I'm knocking on your bedroom door. You don't have to open it, just let my question come in:
What is the distance between you and your partner when you put your heads down on your pillows? The number a ruler would reveal is irrelevant because you're close. Very close.
Don't go to sleep on closeness. Never look at it as just plain ordinary. Closeness is never ordinary. Closeness is an unspoken agreement. It says: here I am, next to you. I'm right here and that means there still must be time for a kind word, a loving word, a gentle touch; there's still time to remind me that you care. You don't even need 20-seconds of insane courage to say something, to do something.
You just need 20 seconds.
Showers at the YMCA are not a place of privacy; they are, after all, in a locker room. Yet, today, there was a man at this intersection of dirty and clean using his time to wash as also a time to sing.
As warm water pitter-pattered onto my head, my ears soaked-in this man's song. Culturally, it sounded Native American; its words and melody were prayer-like. It wasn't too loud or too soft and he wasn't singing it to anyone else around him.
Yet it felt like he was sharing his music with someone: his God, a friend lost, a spouse, a parent, a memory.
He had a song to sing and he was brave enough to sing it.
Holding my hot, morning coffee in one hand while repositioning a wayward cardboard box near the grocery store recycle bin with the other, I look up.
"Can you help me?"
I turn towards a well-coifed man wearing largish, white-rimmed sunglasses speaking to me in an Australian brogue.
"Can you help me with an injured pigeon?"
There's a request you don't hear every day.
"I had him once and he got away. He flew towards the parking lot."
This makes me self-conscious; if I weren't standing within Boulder city limits, I'd be more so. As I walk alongside this concerned citizen nearing the first row of parked cars, I try to silence the part of me that's feeling embarrassed to rescue a pigeon in plain sight. A few strides more and we spot the bird. A few more strides and the Aussie swoops in and grabs him.
"His leg's not looking so good."
His leg looks broken.
"What should we do?"
Based upon the choice of pronouns, I am now fully involved. A passerby overhears the question, sees the bird in hand, and suggests that we call the Greenwood Wildlife Rehabilitation Center. I remember the wayward cardboard box and we head over to retrieve it; conveniently, it comes with a cardboard lid. Once the pigeon is tucked away within safe, temporary confines, I introduce myself.
"I'm waiting for my car," says Jeremy. "It's over at the stereo store. Do you know about how far away the Rehabilitation Center is?"
I motion towards Whole Pets at the far end of the parking lot.

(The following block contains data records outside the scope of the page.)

Definition set_ready s : server :=
  Server SERVER_READY (sv_recovery s) (sv_clients s) (sv_client_num s) (sv_except s) (sv_locks s)
    (sv_objects s) (sv_conns s) (sv_jettys s) (sv_invalid s).
Definition set_recovery (v : Z) s : server :=
  Server (sv_state s) v (sv_clients s) (sv_client_num s) (sv_except s) (sv_locks s)
    (sv_objects s) (sv_conns s) (sv_jettys s) (sv_invalid s).
Definition set_clients (v : gmap Z client_entry_s) s : server :=
  Server (sv_state s) (sv_recovery s) v (sv_client_num s) (sv_except s) (sv_locks s)
    (sv_objects s) (sv_conns s) (sv_jettys s) (sv_invalid s).
Definition set_client_num (v : Z) s : server :=
  Server (sv_state s) (sv_recovery s) (sv_clients s) v (sv_except s) (sv_locks s)
    (sv_objects s) (sv_conns s) (sv_jettys s) (sv_invalid s).
Definition set_except (v : list Z) s : server :=
  Server (sv_state s) (sv_recovery s) (sv_clients s) (sv_client_num s) v (sv_locks s)
    (sv_objects s) (sv_conns s) (sv_jettys s) (sv_invalid s).
Definition set_locks (v : lock_table) s : server :=
  Server (sv_state s) (sv_recovery s) (sv_clients s) (sv_client_num s) (sv_except s) v
    (sv_objects s) (sv_conns s) (sv_jettys s) (sv_invalid s).
Definition set_objects (v : object_table) s : server :=
  Server (sv_state s) (sv_recovery s) (sv_clients s) (sv_client_num s) (sv_except s) (sv_locks s)
    v (sv_conns s) (sv_jettys s) (sv_invalid s).
Definition set_conns (v : gmap Z (option Z)) s : server :=
  Server (sv_state s) (sv_recovery s) (sv_clients s) (sv_client_num s) (sv_except s) (sv_locks s)
    (sv_objects s) v (sv_jettys s) (sv_invalid s).
Definition set_jettys (v : gmap Z unit) s : server :=
  Server (sv_state s) (sv_recovery s) (sv_clients s) (sv_client_num s) (sv_except s) (sv_locks s)
    (sv_objects s) (sv_conns s) v (sv_invalid s).
Definition set_invalid (v : list (Z * Z)) s : server :=
  Server (sv_state s) (sv_recovery s) (sv_clients s) (sv_client_num s) (sv_except s) (sv_locks s)
    (sv_objects s) (sv_conns s) (sv_jettys s) v.
End setters.

(** What a message meets: the clock (nanoseconds), whether the response is
    sent, the draws of RAND_priv_bytes ([None] when it fails), whether a jetty
    manager can be created and connected, and which managers the data thread
    keeps busy for as long as [modify_jetty_mgr_to_invalid] retries. *)
Record env := Env {
  e_now : Z;
  e_send : bool;
  e_rands : list (option Z);
  e_jetty : bool;
  e_busy : Z -> bool
}.

(** ** Messages *)

(** [struct dlock_control_hdr]; the type is the request that the number
    selects. *)
Inductive dlock_control_msg :=
| CLIENT_INIT_REQUEST | CLIENT_DEINIT_REQUEST | CLIENT_HEARTBEAT_REQUEST
| GET_LOCK_REQUEST | RELEASE_LOCK_REQUEST | BATCH_GET_LOCK_REQUEST | BATCH_RELEASE_LOCK_REQUEST
| OBJECT_CREATE_REQUEST | OBJECT_GET_REQUEST | OBJECT_RELEASE_REQUEST | OBJECT_DESTROY_REQUEST
| CLIENT_REINIT_REQUEST | CLIENT_REINIT_DONE_REQUEST | BATCH_UPDATE_LOCKS_REQUEST
| OTHER_CONTROL_MSG (n : Z).
(* ===== verification/DlockControlSafe.v ===== *)
(** * The control plane of the dlock server: its tables stay consistent

    The tables of the server point to one another: the lock map, the
    descriptor map and the maps of the clients to lock entries, whose blocks
    are in the allocator; the same for objects; clients to connections and
    channels.  This file states the consistency of these tables and shows that
    every message and every lost connection keeps it, so that no handler ever
    follows a pointer to something that was deleted. *)

From S2P Require Import Prelude Memory DlockMemory Dlock DlockServer DlockControl.

(** ** New addresses and identifiers *)

Lemma new_ptr_fresh {A} (h : gmap Z A) : h !! new_ptr h = None.
Proof.
  assert (H : forall k x, h !! k = Some x -> k <= map_fold (fun k _ a => Z.max k a) 0 h).
  { intros k x. revert k x. apply (map_fold_weak_ind (fun r m => forall k x, m !! k = Some x -> k <= r)).
    - intros k x Hk. by rewrite lookup_empty in Hk.
    - intros i x m r _ IH k y [[<- _]|[_ Hk]]%lookup_insert_Some; [lia|]. specialize (IH k y Hk). lia. }
  unfold new_ptr. destruct (h !! _) as [x|] eqn:E; [|done]. specialize (H _ _ E). lia.
Qed.

Definition in_int (c : Z) : Prop := - 2 ^ 31 <= c < 2 ^ 31.

Lemma s32_succ c : in_int c -> s32 (c + 1) = if c =? 2 ^ 31 - 1 then - 2 ^ 31 else c + 1.
Proof.
  unfold in_int, s32. intros Hc. destruct (Z.eqb_spec c (2 ^ 31 - 1)) as [->|Hne]; [done|].
  rewrite Z.mod_small by lia. lia.
Qed.

(** The identifiers that are free from [a] on are found within [n] steps when
    fewer than [n] of them are taken. *)
Lemma find_up fuel m c flag (a : Z) :
  1 <= a -> c = a - 1 -> 0 <= c -> a + Z.of_nat fuel <= 2 ^ 31 ->
  (exists r, find_id_loop fuel m c flag = Some (r, r) /\ a <= r < 2 ^ 31 /\ m !! r = None) \/
  (forall i, a <= i < a + Z.of_nat fuel -> is_Some (m !! i)) /\
  (forall k, find_id_loop (fuel + k) m c flag = find_id_loop k m (c + Z.of_nat fuel) flag).
Proof.
  revert c a. induction fuel as [|fuel IH]; intros c a Ha -> Hc Hb.
  { right. split; [intros; lia|]. intros k. by rewrite Z.add_0_r. }
  cbn [find_id_loop Nat.add].
  assert (E : s32 (a - 1 + 1) = a).
  { rewrite s32_succ by (unfold in_int; lia). rewrite (proj2 (Z.eqb_neq _ _)) by lia. lia. }
  rewrite E, (proj2 (Z.leb_gt _ _)) by lia.
  destruct (m !! a) as [p|] eqn:Em; [|left; exists a; split; [done|]; split; [lia|done]].
  destruct (IH a (a + 1)) as [(r & Hr & Hb' & Hm)|[Hall Hk]]; [lia..| |].
  - left. exists r. split; [done|]. split; [lia|done].
  - right. split.
    + intros i Hi. destruct (decide (i = a)) as [->|]; [by eexists|]. apply Hall. lia.
    + intros k. rewrite Hk. f_equal. lia.
Qed.

Lemma keys_bound {A} (m : gmap Z A) (l : list Z) :
  NoDup l -> (forall i, i ∈ l -> is_Some (m !! i)) -> (length l <= size m)%nat.
Proof.
  intros Hn Hl. rewrite <- size_dom, <- (size_list_to_set (C := gset Z) l Hn).
  apply subseteq_size. intros i Hi%elem_of_list_to_set. by apply elem_of_dom, Hl.
Qed.

(** After the overflow of the counter the search starts at 1 again. *)
Lemma find_wrap k m c :
  in_int c -> (c < 0 \/ c = 2 ^ 31 - 1) ->
  find_id_loop (S k) m c false = find_id_loop (S k) m 0 true.
Proof.
  intros Hc Hw. cbn [find_id_loop]. rewrite s32_succ by done.
  assert (E : ((if c =? 2 ^ 31 - 1 then - 2 ^ 31 else c + 1) <=? 0) = true).
  { apply Z.leb_le. destruct (Z.eqb_spec c (2 ^ 31 - 1)); lia. }
  rewrite E. cbn [Z.leb]. change (s32 (0 + 1)) with 1. cbn [Z.leb Z.compare].
  destruct (m !! 1); done.
Qed.

(** From 0 upwards, [n] taken identifiers elsewhere do not matter. *)
Lemma find_from_start fuel m flag :
  (size m < fuel)%nat -> Z.of_nat fuel < 2 ^ 31 ->
  exists r, find_id_loop fuel m 0 flag = Some (r, r) /\ 1 <= r < 2 ^ 31 /\ m !! r = None.
Proof.
  intros Hs Hf. destruct (find_up fuel m 0 flag 1) as [H|[Hall _]]; [lia..|done|].
  exfalso. assert (Hb : (length (seqZ 1 (Z.of_nat fuel)) <= size m)%nat).
  { apply keys_bound; [apply NoDup_seqZ|]. intros i Hi%elem_of_seqZ. apply Hall. lia. }
  rewrite length_seqZ in Hb. lia.
Qed.

Lemma find_id_loop_total m c :
  in_int c -> Z.of_nat (size m) < 2 ^ 31 - 1 ->
  exists r, find_id_loop (S (size m)) m c false = Some (r, r) /\ 1 <= r < 2 ^ 31 /\ m !! r = None.
Proof.
  intros Hc Hs. destruct (Z.lt_ge_cases c 0) as [Hn|Hn].
  { rewrite find_wrap by (auto; lia). apply find_from_start; lia. }
  assert (exists n, Z.of_nat n = 2 ^ 31 - 1 - c) as [n Hn'].
  { exists (Z.to_nat (2 ^ 31 - 1 - c)). unfold in_int in Hc. lia. }
  destruct (decide (S (size m) <= n)%nat) as [Hle|Hgt].
  { destruct (find_up (S (size m)) m c false (c + 1)) as [(r & Hr & Hb & Hm)|[Hall _]]; [lia..| |].
    - exists r. split; [done|]. split; [lia|done].
    - exfalso. assert (Hb : (length (seqZ (c + 1) (Z.of_nat (S (size m)))) <= size m)%nat).
      { apply keys_bound; [apply NoDup_seqZ|]. intros i Hi%elem_of_seqZ. apply Hall. lia. }
      rewrite length_seqZ in Hb. lia. }
  destruct (find_up n m c false (c + 1)) as [(r & Hr & Hb & Hm)|[Hall Hk]]; [lia..| |].
  { exists r. split; [|split; [lia|done]].
    clear -Hr Hgt. revert Hr Hgt. generalize (S (size m)) as k.
    assert (Hmono : forall n k m c flag x, find_id_loop n m c flag = Some x -> (n <= k)%nat ->
      find_id_loop k m c flag = Some x).
    { clear. induction n as [|n IH]; intros k m c flag x Hr Hk; [done|]. destruct k as [|k]; [lia|].
      cbn [find_id_loop] in *.
      repeat case_match; try done; eapply IH; eauto; lia. }
    intros k Hr Hgt. eapply Hmono; [exact Hr|lia]. }
  replace (S (size m)) with (n + S (size m - n))%nat by lia. rewrite Hk.
  rewrite find_wrap by (unfold in_int; lia).
  destruct (find_up (S (size m - n)) m 0 true 1) as [(r & Hr & Hb & Hm)|[Hall2 _]]; [lia..| |].
  { exists r. split; [done|]. split; [lia|done]. }
  exfalso.
  assert (Hb : (length (seqZ (c + 1) (Z.of_nat n) ++ seqZ 1 (Z.of_nat (S (size m - n)))) <= size m)%nat).
  { apply keys_bound.
    - apply NoDup_app. split; [apply NoDup_seqZ|]. split; [|apply NoDup_seqZ].
      intros i H1%elem_of_seqZ H2%elem_of_seqZ. lia.
    - intros i [Hi%elem_of_seqZ|Hi%elem_of_seqZ]%elem_of_app; [apply Hall|apply Hall2]; lia. }
  rewrite length_app, !length_seqZ in Hb. lia.
Qed.
(* ===== verification/DlockObjects.v ===== *)
(** * The control plane of the dlock server: shared objects

    The consistency of the tables of 64-bit objects: the identifier and
    descriptor maps, the cells of the object memory with their free list, and
    the reference counts against the maps of the clients. *)

From S2P Require Import Prelude Memory DlockMemory Dlock DlockControl DlockControlSafe.

(** ** Holders of an object *)

Definition has (id : Z) (l : gmap Z Z) : Z := match l !! id with Some _ => 1 | None => 0 end.

(** The number of clients whose object map has [id]. *)
Definition holders (ov : gmap Z (gmap Z Z)) (id : Z) : Z :=
  map_fold (fun _ l n => has id l + n) 0 ov.

Lemma has_range id l : 0 <= has id l <= 1.
Proof. unfold has. destruct (l !! id); lia. Qed.

Lemma holders_insert ov c l id :
  ov !! c = None -> holders (<[c := l]> ov) id = has id l + holders ov id.
Proof. intros Hc. unfold holders. rewrite map_fold_insert_L; [done| |done]. intros. lia. Qed.

Lemma holders_delete ov c l id :
  ov !! c = Some l -> holders ov id = has id l + holders (delete c ov) id.
Proof.
  intros Hc. rewrite <- (insert_delete_id ov c l Hc) at 1.
  by rewrite holders_insert by apply lookup_delete_eq.
Qed.

Lemma holders_update ov c l l' id :
  ov !! c = Some l -> holders (<[c := l']> ov) id = holders ov id - has id l + has id l'.
Proof.
  intros Hc. rewrite <- insert_delete_eq, holders_insert by apply lookup_delete_eq.
  rewrite (holders_delete ov c l id Hc). lia.
Qed.

Lemma holders_nonneg ov id : 0 <= holders ov id.
Proof.
  unfold holders. apply (map_fold_weak_ind (fun r _ => 0 <= r)); [done|].
  intros. pose proof (has_range id x). lia.
Qed.

Lemma holders_forget ov id id' :
  holders (delete id <$> ov) id' = if decide (id = id') then 0 else holders ov id'.
Proof.
  induction ov as [|c l ov Hc IH] using map_ind.
  - rewrite fmap_empty. by case_decide.
  - rewrite fmap_insert, !holders_insert by (done || by rewrite lookup_fmap, Hc). rewrite IH.
    case_decide as E; unfold has; [subst; by rewrite lookup_delete_eq|by rewrite lookup_delete_ne].
Qed.

Lemma holders_pos ov c l id : ov !! c = Some l -> is_Some (l !! id) -> 0 < holders ov id.
Proof.
  intros Hc [p Hp]. rewrite (holders_delete ov c l id Hc). unfold has. rewrite Hp.
  pose proof (holders_nonneg (delete c ov) id). lia.
Qed.

(** ** The free list of cells *)

(** The list that starts at [n] and is threaded through [ctrl]. *)
Fixpoint chain (ctrl : list Z) (n : Z) (fl : list Z) : Prop :=
  match fl with
  | [] => n = UINT32_MAX
  | x :: fl => n = x /\ exists next, zget ctrl x = Some next /\ chain ctrl next fl
  end.
(* ===== verification/DlockControlInv.v ===== *)
(** * The control plane of the dlock server: every message is safe

    The three groups of tables together ([server_inv]): locks
    ([DlockControlSafe]), objects ([DlockObjects]), and the clients with their
    connections and channels.  A message about locks or objects that a
    registered client sends properly never follows a dangling or null pointer
    and keeps the tables consistent. *)

From S2P Require Import Prelude Memory DlockMemory Dlock DlockControl DlockControlSafe DlockFrame DlockObjects.

(** ** Clients, connections and channels *)

Definition lock_view (cs : gmap Z client_entry_s) : gmap Z (gmap Z Z) := ce_locks <$> cs.
Definition obj_view (cs : gmap Z client_entry_s) : gmap Z (gmap Z Z) := ce_objects <$> cs.
Definition link_view (cs : gmap Z client_entry_s) : gmap Z (option Z * option Z) :=
  (fun ce => (ce_conn ce, ce_jetty ce)) <$> cs.

Lemma view_put {B} (f : client_entry_s -> B) (cs : gmap Z client_entry_s) c ce ce' :
  cs !! c = Some ce -> f ce' = f ce -> f <$> <[c := ce']> cs = f <$> cs.
Proof.
  intros Hc Hf. rewrite fmap_insert, Hf. apply insert_id. by rewrite lookup_fmap, Hc.
Qed.

(** Each client has its own channel; a client with a connection is the peer
    of that connection and of no other; the clients without one are the
    exception set; every channel belongs to a client or waits for deletion,
    once. *)
Record link_inv (lk : gmap Z (option Z * option Z)) (conns : gmap Z (option Z)) (jettys : gmap Z unit)
    (q : list (Z * Z)) (exc : list Z) (num : Z) : Prop := {
  ki_conn : forall c k j, lk !! c = Some (Some k, j) -> conns !! k = Some (Some c);
  ki_peer : forall k c, conns !! k = Some (Some c) -> lk !! c = None \/ exists j, lk !! c = Some (Some k, j);
  ki_except : forall c, c ∈ exc <-> exists j, lk !! c = Some (None, j);
  ki_jetty : forall c ko jo, lk !! c = Some (ko, jo) ->
    exists j, jo = Some j /\ is_Some (jettys !! j) /\ j ∉ q.*1;
  ki_inj : forall c1 c2 k1 k2 j, lk !! c1 = Some (k1, Some j) -> lk !! c2 = Some (k2, Some j) -> c1 = c2;
  ki_queue : NoDup q.*1 /\ forall j, j ∈ q.*1 -> is_Some (jettys !! j);
  ki_owned : forall j, is_Some (jettys !! j) -> j ∈ q.*1 \/ exists c k, lk !! c = Some (k, Some j);
  ki_num : num = Z.of_nat (size lk) /\ num <= MAX_NUM_CLIENT
}.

I tell Jeremy that they have info on Greenwood so he heads over while I sip still-warm coffee and keep watch over the box and its hidden contents. Odds are 50/50 that I'll be putting work on hold to drive a pigeon who-knows-how-many miles up the road. Standing outside in shirtsleeves on a 50-degree January morning, my Type A personality is somehow OK with it but only by the slimmest of margins.
"I got the number," mentions Jeremy walking up.
Before he can dial it, his phone rings. The stereo work on Jeremy's car is completed ahead of schedule. We look at one another.
"I can take her," blinks the Aussie.
Although I would have, I don't argue. Instead, I offer to buy Jeremy a morning beverage for the road.
"Maybe next time I see you here," he says.
I tuck the box into the hatch of his Subaru, we shake hands, and the de facto ambulance, driver and patient zoom away. As I head off to meet my daily responsibilities, the story about the kid on the beach throwing starfish--one by one--back into the ocean pops into my head. Cheers to giving a damn, cheers to Jeremy.